Follow Your Creative Whim to Estro in Andes

By   |     |  The Source

When Sara Sharpe and Harry Benson first visited the 100-year-old garage in the microscopic Delaware County hamlet of Andes, they didn’t see it for what it was—“a dirty, empty warehouse with holes in the roof,” as Benson recalls—but for what it could become.

A year (and much elbow grease) later, the building reopened its doors to reveal Estro, a vintage furniture showroom, as well as an architecture studio and boutique grocery. And this, the couple promises, is only the beginning.

Sharpe and Benson landed in Andes two years ago after a decade in New York City. “We wanted a break, we wanted space, we wanted to see the mountains,” Benson remembers. But beyond a pastoral reprieve from city life, they were hungry for a project. When a historic 6,000-square-foot garage on Main Street came up for sale not long after their arrival, the gears began to turn. They bought the building and got to work.

“I’m not afraid of reinvention,” says Sharpe—an unsurprising reflection for a seasoned shapeshifter. From a small town in Australia, Sharpe practiced commercial litigation in her home country before moving to New York City, where she spent the next decade in corporate advertising. All the while, a love of design and an expanding furniture collection foreshadowed her next professional evolution. “The minute we saw this space, it was, like, ‘Here’s your furniture warehouse, Sara,’” she remembers.

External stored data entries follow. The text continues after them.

(** ** [SoftDeleteQuerySet.delete] and [deleted] *)

(** [Model.objects.filter(sel).delete()] marks exactly the live rows that
    [sel] selects, with [deleted_at = now], and returns their number; a row
    deleted earlier keeps its deletion time; every row keeps its key and
    place. [deleted()] on a queryset of the default manager is always empty. *)
Theorem queryset_delete_marks_selected {A} `{SoftDeleteModel A} (now : Z)
    (sel : A -> bool) (rows : list A)
    (Hpk : forall r d, pk (with_deleted_at r d) = pk r)
    (Hdel : forall r d, deleted_at (with_deleted_at r d) = d) :
  fst (queryset_delete now sel rows) = List.length (filter sel (objects rows))
  /\ objects (snd (queryset_delete now sel rows))
     = filter (fun r => negb (sel r)) (objects rows)
  /\ map pk (snd (queryset_delete now sel rows)) = map pk rows
  /\ Forall2 (fun r r' =>
        (deleted_at r <> None -> r' = r)
        /\ (deleted_at r = None -> sel r = true -> deleted_at r' = Some now))
       rows (snd (queryset_delete now sel rows))
  /\ deleted (objects rows) = [].
Proof.
  unfold queryset_delete; simpl. split; [reflexivity|]. split; [|split; [|split]].
  - unfold objects. induction rows as [|r rs IH]; simpl; [reflexivity|].
    destruct (deleted_at r) eqn:D; simpl.
    + rewrite D. simpl. exact IH.
    + destruct (sel r); simpl.
      * rewrite Hdel. simpl. exact IH.
      * rewrite D. simpl. f_equal. exact IH.
  - rewrite map_map. apply map_ext. intros r.
    destruct (is_none (deleted_at r) && sel r); [apply Hpk | reflexivity].
  - induction rows as [|r rs IH]; simpl; constructor; [|exact IH].
    split.
    + intros Hd. destruct (deleted_at r); [reflexivity | congruence].
    + intros Hd Hs. rewrite Hd, Hs. simpl. apply Hdel.
  - unfold deleted, objects. rewrite filter_filter_and. apply filter_all_false.
    intros r _. unfold is_deleted. destruct (is_none (deleted_at r)); reflexivity.
Qed.

(** ** Roles *)

(** [get_user_role_type] answers ["unknown"] exactly for the users that
    [IsPatientAdminOrClinician] refuses, and ["admin"] exactly for the
    patient admins, whether or not they also own a clinician profile. *)
Theorem get_user_role_type_agrees (st : Store) (u : User) :
  (get_user_role_type st u = "unknown" <-> scheduling_permission st u = false)
  /\ (get_user_role_type st u = "admin" <-> is_patient_admin u = true)
  /\ (get_user_role_type st u = "clinician"
      <-> is_patient_admin u = false /\ is_clinician st u = true).
Proof.
  unfold get_user_role_type, scheduling_permission.
  destruct (is_authenticated u) eqn:A; simpl.
  - destruct (is_patient_admin u) eqn:P; simpl.
    + repeat split; intros; try discriminate; try reflexivity;
        try (destruct H; discriminate).
    + destruct (is_clinician st u); simpl;
        repeat split; intros; try discriminate; try reflexivity;
        try (destruct H; discriminate); tauto.
  - unfold is_patient_admin, is_clinician. rewrite A. simpl.
    repeat split; intros; try discriminate; try reflexivity;
      try (destruct H; discriminate).
Qed.
(** * tensorpack/train/multigpu.py: the multi-GPU trainer facades

    A shallow embedding of [apply_prefetch_policy], of the three trainer
    classes ([SyncMultiGPUTrainerParameterServer],
    [SyncMultiGPUTrainerReplicated], [AsyncMultiGPUTrainer]), of the alias
    [SyncMultiGPUTrainer] and of [MultiGPUTrainerBase.build_on_multi_tower].

    Python objects that the module mutates (the [TrainConfig] it is handed,
    the default graph the builders write to) live in a [World] that is
    threaded through every call; an exception leaves the world as it was
    at the point of the raise, as in Python. *)

From Stdlib Require Import List String Bool ZArith Lia DecimalString DecimalPos DecimalZ.
Import ListNotations.
Open Scope string_scope.

Set Implicit Arguments.
Set Warnings "-register-all".

(** ** Collaborators that the module only holds references to *)

(** The classes of the objects that travel through the module without
    being inspected by it. *)
Class Universe : Type := {
  DataFlow : Type;   (* what [config.dataflow] holds *)
  Model : Type;      (* what [config.model] holds: a ModelDesc *)
  InputDesc : Type;  (* what [model.get_inputs_desc()] returns *)
  Op : Type;         (* an operation of the graph *)
  Hook : Type;       (* a callback object of any class other than RunOp *)
  Graph : Type       (* the default graph under construction *)
}.

(** ** Exceptions *)

Inductive Exn : Type :=
| AssertionError (msg : option string)   (* [assert cond] / [assert cond, msg] *)
| AttributeError (attr : string)         (* attribute access on [None] *)
| Raised (what : string).                (* anything a collaborator raises *)

Inductive Result (A : Type) : Type :=
| Raise (e : Exn)
| Return (a : A).

Arguments Raise {A} e.
Arguments Return {A} a.

Definition is_assertion_error {A} (r : Result A) : bool :=
  match r with
  | Raise (AssertionError _) => true
  | _ => false
  end.

Definition is_return {A} (r : Result A) : bool :=
  match r with
  | Return _ => true
  | Raise _ => false
  end.

(** [str(k)] for a Python int. *)
Definition str (k : Z) : string := NilZero.string_of_int (Z.to_int k).

Definition is_some {A} (o : option A) : bool :=
  match o with
  | Some _ => true
  | None => false
  end.

(** A keyword argument with a default value: [None] when the caller left
    it out. *)
Definition kwarg {A} (default : A) (given : option A) : A :=
  match given with
  | Some a => a
  | None => default
  end.

Section Embedding.

Context {U : Universe}.

(** ** graph_builder.input_source: the classes the module constructs or
    tests with [isinstance] *)

Inductive InputSource : Type :=
| QueueInput (ds : DataFlow)
| StagingInputWrapper (input : option InputSource) (devices : list string)
| DummyConstantInput (shapes : list (list Z))
| OtherInput (name : string).   (* FeedInput, TensorInput, ... *)

(** [isinstance(x, (StagingInputWrapper, DummyConstantInput))]; [None] is
    an instance of neither. *)
Definition isinstance_staging_or_dummy (x : option InputSource) : bool :=
  match x with
  | Some (StagingInputWrapper _ _) => true
  | Some (DummyConstantInput _) => true
  | _ => false
  end.

(** ** callbacks.graph.RunOp

    The class is defined in callbacks/graph.py; a [RunOp] object is
    recorded here as the arguments this module passes to its
    constructor. *)

Record RunOp : Type := mkRunOp {
  setup_func : unit -> Op;
  run_before : bool;
  run_as_trigger : bool;
  verbose : bool
}.

Inductive Callback : Type :=
| RunOpCallback (cb : RunOp)
| OtherCallback (h : Hook).

(** ** TrainConfig *)

Record TrainConfig : Type := mkTrainConfig {
  data : option InputSource;
  dataflow : option DataFlow;
  model : option Model;
  tower : list Z;
  callbacks : list Callback
}.

Definition with_data (d : option InputSource) (c : TrainConfig) : TrainConfig :=
  mkTrainConfig d (dataflow c) (model c) (tower c) (callbacks c).

Definition with_dataflow (d : option DataFlow) (c : TrainConfig) : TrainConfig :=
  mkTrainConfig (data c) d (model c) (tower c) (callbacks c).

Definition with_callbacks (cbs : list Callback) (c : TrainConfig) : TrainConfig :=
  mkTrainConfig (data c) (dataflow c) (model c) (tower c) cbs.

(** ** The world: the one [config] object the caller passes in, the
    default graph, and whether [tf.test.is_gpu_available()] answers yes *)

Record World : Type := mkWorld {
  config : TrainConfig;
  graph : Graph;
  gpu_available : bool
}.

Definition with_config (c : TrainConfig) (w : World) : World :=
  mkWorld c (graph w) (gpu_available w).

Definition with_graph (g : Graph) (w : World) : World :=
  mkWorld (config w) g (gpu_available w).

(** ** State-and-exception monad *)

Definition M (A : Type) : Type := World -> Result A * World.

Definition ret {A} (a : A) : M A := fun w => (Return a, w).

Definition raise {A} (e : Exn) : M A := fun w => (Raise e, w).

Definition bind {A B} (m : M A) (k : A -> M B) : M B :=
  fun w =>
    match m w with
    | (Return a, w') => k a w'
    | (Raise e, w') => (Raise e, w')
    end.

Notation "x <- m ;; k" := (bind m (fun x => k))
  (at level 100, m at next level, right associativity).
Notation "m ;;; k" := (bind m (fun _ => k))
  (at level 100, right associativity).

Definition get_config : M TrainConfig := fun w => (Return (config w), w).

Definition modify_config (f : TrainConfig -> TrainConfig) : M unit :=
  fun w => (Return tt, with_config (f (config w)) w).

Definition is_gpu_available : M bool := fun w => (Return (gpu_available w), w).

Definition assert_ (cond : bool) (msg : option string) : M unit :=
  if cond then ret tt else raise (AssertionError msg).

(** Code that only sees the graph, never the config. *)
Definition GM (A : Type) : Type := Graph -> Result A * Graph.

Definition on_graph {A} (m : GM A) : M A :=
  fun w => let (r, g) := m (graph w) in (r, with_graph g w).
(** * Patent claims processor: classification and sheet transformations

    A shallow embedding of [app.py]: the claim classifier
    [clean_claim_text], the details-sheet transformation
    [process_details_sheet] and the info-sheet build [process_info_sheet].

    The strings of the details sheet and the publication and application
    numbers are modelled by [string]; a character is identified with its
    code point, and the characters above 127 stand for the non-ASCII code
    points (of such a character the classifier only asks whether it is
    white space and whether it is below 128).  The text of the column
    'Claim number', in which the decimal digits of every script count, is
    given by its code points.  What the installed libraries decide and the
    source does not (the treatment of a missing value by [astype(str)], the
    Unicode table of decimal digits) is a parameter of the model. *)

From Stdlib Require Import String Ascii List ZArith NArith Bool Lia Arith.
From Stdlib Require Import Sorted OrdersEx RelationClasses.
Import ListNotations.

Local Open Scope string_scope.
Local Open Scope list_scope.

(** ** Python values held by spreadsheet cells *)

(** What openpyxl and pandas hand over for a cell: [None] for an empty cell
    read by openpyxl, the float NaN for an empty cell read by pandas, text,
    integers and booleans. *)
Inductive pyval : Type :=
| PNone
| PNaN
| PStr (s : string)
| PInt (z : Z)
| PBool (b : bool).

(** Python truthiness, as tested by [if v:] and [not v]. *)
Definition truthy (v : pyval) : bool :=
  match v with
  | PNone => false
  | PNaN => true
  | PStr s => negb (s =? "")
  | PInt z => negb (z =? 0)%Z
  | PBool b => b
  end.
(** * The doubao gateway core: chat.ts, embedded and verified

    A shallow embedding of [src/api/controllers/chat.ts]: the message
    packer ([messagesPrepare]), the upload pipeline ([checkFileUrl],
    [uploadToTos], [uploadFile]), the request signer ([canonicalQuery],
    [buildAuthorization]), the two stream transcoders ([receiveStream],
    [createTransStream]) and the two orchestrators ([createCompletion],
    [createCompletionStream]).

    Part I holds the definitions, Part II the theorems.

    Conventions.
    - A JavaScript string is the list of its UTF-16 code units ([jstr]),
      so that [.length], indexing and the regular expressions of the
      source (none has the [u] flag) see what the engine sees.
    - A [Buffer] is a list of bytes ([list N], each below 256).
    - Mutation of the caller's [messages] array is explicit state
      passing: [messagesPrepare] returns the array it leaves behind.
    - Network peers are an explicit [world] that answers each call.
    - Logging is not modelled. *)

From Stdlib Require Import List String Ascii NArith ZArith Arith Bool Lia FinFun.
From Stdlib Require Import Permutation Sorted.
Import ListNotations.

Set Implicit Arguments.
Set Warnings "-register-all".

(* ===================================================================== *)
(** * Part I. Definitions *)
(* ===================================================================== *)

(** ** JavaScript strings *)

Module Js.

Definition jstr := list N.

(** An ASCII literal of the source. *)
Definition lit (s : string) : jstr :=
  map N_of_ascii (list_ascii_of_string s).

Fixpoint eqb (a b : jstr) : bool :=
  match a, b with
  | [], [] => true
  | x :: a', y :: b' => N.eqb x y && eqb a' b'
  | _, _ => false
  end.

Fixpoint startsWith (p s : jstr) : bool :=
  match p, s with
  | [], _ => true
  | x :: p', y :: s' => N.eqb x y && startsWith p' s'
  | _ :: _, [] => false
  end.

(** [s.includes(p)] *)
Fixpoint includes (p s : jstr) : bool :=
  startsWith p s ||
  match s with
  | [] => false
  | _ :: s' => includes p s'
  end.

(** [s.replace(p, r)] with a string pattern: the first occurrence only.
    No replacement text of the source holds a dollar sign. *)
Fixpoint replace (p r s : jstr) : jstr :=
  if startsWith p s then r ++ skipn (List.length p) s
  else match s with
       | [] => []
       | c :: s' => c :: replace p r s'
       end.

Fixpoint join (sep : jstr) (l : list jstr) : jstr :=
  match l with
  | [] => []
  | [x] => x
  | x :: l' => x ++ sep ++ join sep l'
  end.

(** The line feed. *)
Definition nl : jstr := [10%N].

(** [a || b] on strings. *)
Definition or_else (a b : jstr) : jstr :=
  match a with [] => b | _ => a end.

Definition in_range (lo hi c : N) : bool := N.leb lo c && N.leb c hi.

(** The class [[A-Za-z0-9+/=]]. *)
Definition is_b64char (c : N) : bool :=
  in_range 65 90 c || in_range 97 122 c || in_range 48 57 c
  || N.eqb c 43 || N.eqb c 47 || N.eqb c 61.

(** Line terminators: what [.] of a regular expression refuses. *)
Definition is_line_terminator (c : N) : bool :=
  N.eqb c 10 || N.eqb c 13 || N.eqb c 8232 || N.eqb c 8233.

(** White space and line terminators: what [trim] removes. *)
Definition is_space (c : N) : bool :=
  in_range 9 13 c || N.eqb c 32 || N.eqb c 160 || N.eqb c 5760
  || in_range 8192 8202 c || N.eqb c 8232 || N.eqb c 8233
  || N.eqb c 8239 || N.eqb c 8287 || N.eqb c 12288 || N.eqb c 65279.

Fixpoint trimStart (s : jstr) : jstr :=
  match s with
  | [] => []
  | c :: s' => if is_space c then trimStart s' else s
  end.

Definition trimEnd (s : jstr) : jstr := rev (trimStart (rev s)).

Definition trim (s : jstr) : jstr := trimEnd (trimStart s).

(** [s.split(/\r?\n/)]: [cur] is the piece being read, reversed. *)
Fixpoint split_lines_aux (s : jstr) (cur : jstr) : list jstr :=
  match s with
  | [] => [rev cur]
  | 10 :: s' => rev cur :: split_lines_aux s' []
  | 13 :: s' =>
      match s' with
      | 10 :: s'' => rev cur :: split_lines_aux s'' []
      | _ => split_lines_aux s' (13 :: cur)
      end
  | c :: s' => split_lines_aux s' (c :: cur)
  end%N.

Definition split_lines (s : jstr) : list jstr := split_lines_aux s [].

(** [s.split("/")] *)
Fixpoint split_char_aux (d : N) (s : jstr) (cur : jstr) : list jstr :=
  match s with
  | [] => [rev cur]
  | c :: s' => if N.eqb c d then rev cur :: split_char_aux d s' []
               else split_char_aux d s' (c :: cur)
  end.

Definition split_char (d : N) (s : jstr) : list jstr := split_char_aux d s [].

(** The longest prefix whose characters satisfy [f], as a length. *)
Fixpoint run (f : N -> bool) (s : jstr) : nat :=
  match s with
  | [] => 0
  | c :: s' => if f c then S (run f s') else 0
  end.

(** [s.replace(re, empty)] for a global regular expression [re] none of
    whose matches is empty: [m s] is the length of the match of [re]
    that starts at the head of [s], if there is one. [skip] counts the
    characters of the current match still to be dropped. *)
Fixpoint remove_matches (m : jstr -> option nat) (s : jstr) (skip : nat) : jstr :=
  match s with
  | [] => []
  | c :: s' =>
      match skip with
      | S k => remove_matches m s' k
      | O =>
          match m s with
          | Some (S k) => remove_matches m s' k
          | _ => c :: remove_matches m s' 0
          end
      end
  end.

Definition replace_all (m : jstr -> option nat) (s : jstr) : jstr :=
  remove_matches m s 0.

End Js.


(** ** UTF-8: [Buffer.prototype.toString()]

    The decoder of the platform: every maximal ill-formed subsequence
    becomes one U+FFFD, a truncated sequence at the end of the buffer too.
    Code points above the basic plane become surrogate pairs. *)

Module Utf8.

Local Open Scope N_scope.

Inductive dstate :=
| Start
| Cont (cp : N) (needed : nat) (lo hi : N).

Definition start_byte (b : N) : list N * dstate :=
  if N.leb b 0x7F then ([b], Start)
  else if Js.in_range 0xC2 0xDF b then
    ([], Cont (N.land b 0x1F) 1%nat 0x80 0xBF)
  else if Js.in_range 0xE0 0xEF b then
    ([], Cont (N.land b 0xF) 2%nat
              (if N.eqb b 0xE0 then 0xA0 else 0x80)
              (if N.eqb b 0xED then 0x9F else 0xBF))
  else if Js.in_range 0xF0 0xF4 b then
    ([], Cont (N.land b 0x7) 3%nat
              (if N.eqb b 0xF0 then 0x90 else 0x80)
              (if N.eqb b 0xF4 then 0x8F else 0xBF))
  else ([0xFFFD], Start).

Definition step (st : dstate) (b : N) : list N * dstate :=
  match st with
  | Start => start_byte b
  | Cont cp n lo hi =>
      if Js.in_range lo hi b then
        let cp' := N.lor (N.shiftl cp 6) (N.land b 0x3F) in
        match n with
        | S (S n') => ([], Cont cp' (S n') 0x80 0xBF)
        | _ => ([cp'], Start)
        end
      else
        let '(out, st') := start_byte b in (0xFFFD :: out, st')
  end.

Fixpoint decode_from (st : dstate) (buf : list N) : list N :=
  match buf with
  | [] => match st with Start => [] | Cont _ _ _ _ => [0xFFFD] end
  | b :: r => let '(out, st') := step st b in out ++ decode_from st' r
  end.

(** The code points read from a buffer and the state the decoder is left
    in: [decode_from] without the U+FFFD for a sequence cut by the end. *)
Fixpoint run (st : dstate) (buf : list N) : list N * dstate :=
  match buf with
  | [] => ([], st)
  | b :: r =>
      let '(out, st') := step st b in
      let '(out', st'') := run st' r in
      (out ++ out', st'')
  end.

Definition utf16 (cp : N) : list N :=
  if N.ltb cp 0x10000 then [cp]
  else [0xD800 + (cp - 0x10000) / 0x400; 0xDC00 + (cp - 0x10000) mod 0x400].

Definition toString (buf : list N) : Js.jstr :=
  flat_map utf16 (decode_from Start buf).

(** The UTF-8 bytes of a code point. *)
Definition encode_cp (cp : N) : list N :=
  if N.ltb cp 0x80 then [cp]
  else if N.ltb cp 0x800 then [0xC0 + cp / 64; 0x80 + cp mod 64]
  else if N.ltb cp 0x10000 then
    [0xE0 + cp / 4096; 0x80 + (cp / 64) mod 64; 0x80 + cp mod 64]
  else [0xF0 + cp / 262144; 0x80 + (cp / 4096) mod 64;
        0x80 + (cp / 64) mod 64; 0x80 + cp mod 64].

A multi-hyphenate himself, Benson, from the UK, maintained his career as a creative strategist while managing the renovation’s constructional components. With Sharpe taking the lead on operations and curation, the couple fluidly tag-teamed the renovation as a skeleton crew of two, remaking the vacant industrial space into the inviting, well-appointed showroom they envisioned.

With a sprawling, open-concept layout, Estro specializes in European furniture, lighting fixtures, and artwork from the mid-20th century. Inspired by French, Italian, and Scandinavian traditions, Estro sells objects that are aesthetically timeless and built to last—a design sensibility its owners think aligns well with life in the Catskills.

Housed in a restored 1920s garage on Main Street in Andes, the building is home to Estro, Onland Architecture, and the provisions shop Little Grocer—a new creative hub in the Catskills.

“There’s things in here that have lived many, many, many lives,” explains Benson. “These things have been around, some of them, 70 years already. They’re gonna be around 70 more.”

Numbered among Estro’s current treasures are an oil painting titled Hillscape by Swedish artist Elli Hemberg ($1,200), a Borens Model 507 table lamp ($700), and a Tobia Scarpa Bastiano sofa ($3,500).

Acknowledging the price tags, Sharpe explains that Estro isn’t trying to be CB2 or Ikea. “You’re not meant to walk in here and buy every single thing for your whole house,” she explains. “But these are key pieces that you’ll have for a lifetime…and they don’t lose their value.” Sharpe and Benson are proud to observe that Estro is not merely a trendy destination for wealthy weekenders, but a frequent stopover for their Andes neighbors and the larger Catskill crowd.

Aside from being a cheeky anagram of “store,” estro translates from Italian to mean creative impulse or whim. As a name, it bespeaks both the origin and consequence of the store’s contents. Estro’s collection is curated to stoke the inventive passion of visitors, encouraging them to design a room or entire home around a single, show-stopping piece.

Behind the showroom is the 1,000-square-foot future home of Benson’s nascent passion project. Andes Workshop, opening later this year, will offer work space, industrial-grade equipment, and educational programming to the surrounding community. The vision responds to Benson’s persistent itch for tangible, hands-on projects, and pays homage to the building’s 100-year history of “building, making, and repairing things.”

Friends, neighbors, and design lovers gathered at Estro on May 3 to toast the opening of Andes’ newest creative outpost with wine, conversation, and vintage eye candy. Photo by Heaven McArthur

The building also boasts two compact storefronts on either side of Estro’s garage-door entry. On the left is Onland Architecture, operated by Landon Brown, and on the right is Little Grocer, another of Sharpe and Benson’s undertakings. Open Wednesday through Sunday on a well-trafficked kink in Route 28, the little shop offers coffee, produce, and other provisions to neighbors and travelers passing through the bucolic mountain town. Current offerings include Clark’s Whole Milk ($4), Prosciutto and Butter Baguettes ($12), and Van Meter Family Farms Blueberries ($6).

Sharpe and Benson refer to their building as the Andes Garage, invoking its original 1922 name as a nod to the broader history of makers and merchants in the region. Their ambition is to build on that history, leveraging their space and resources to host community events and collaborate with local artists and artisans.

The couple, who are expecting their first child in October, speak most often (and most excitedly) in the future tense. Neither depleted by all they’ve done nor daunted by what remains, they are instead invigorated by all that might be.

Estro is open Saturdays, Sundays, and by appointment.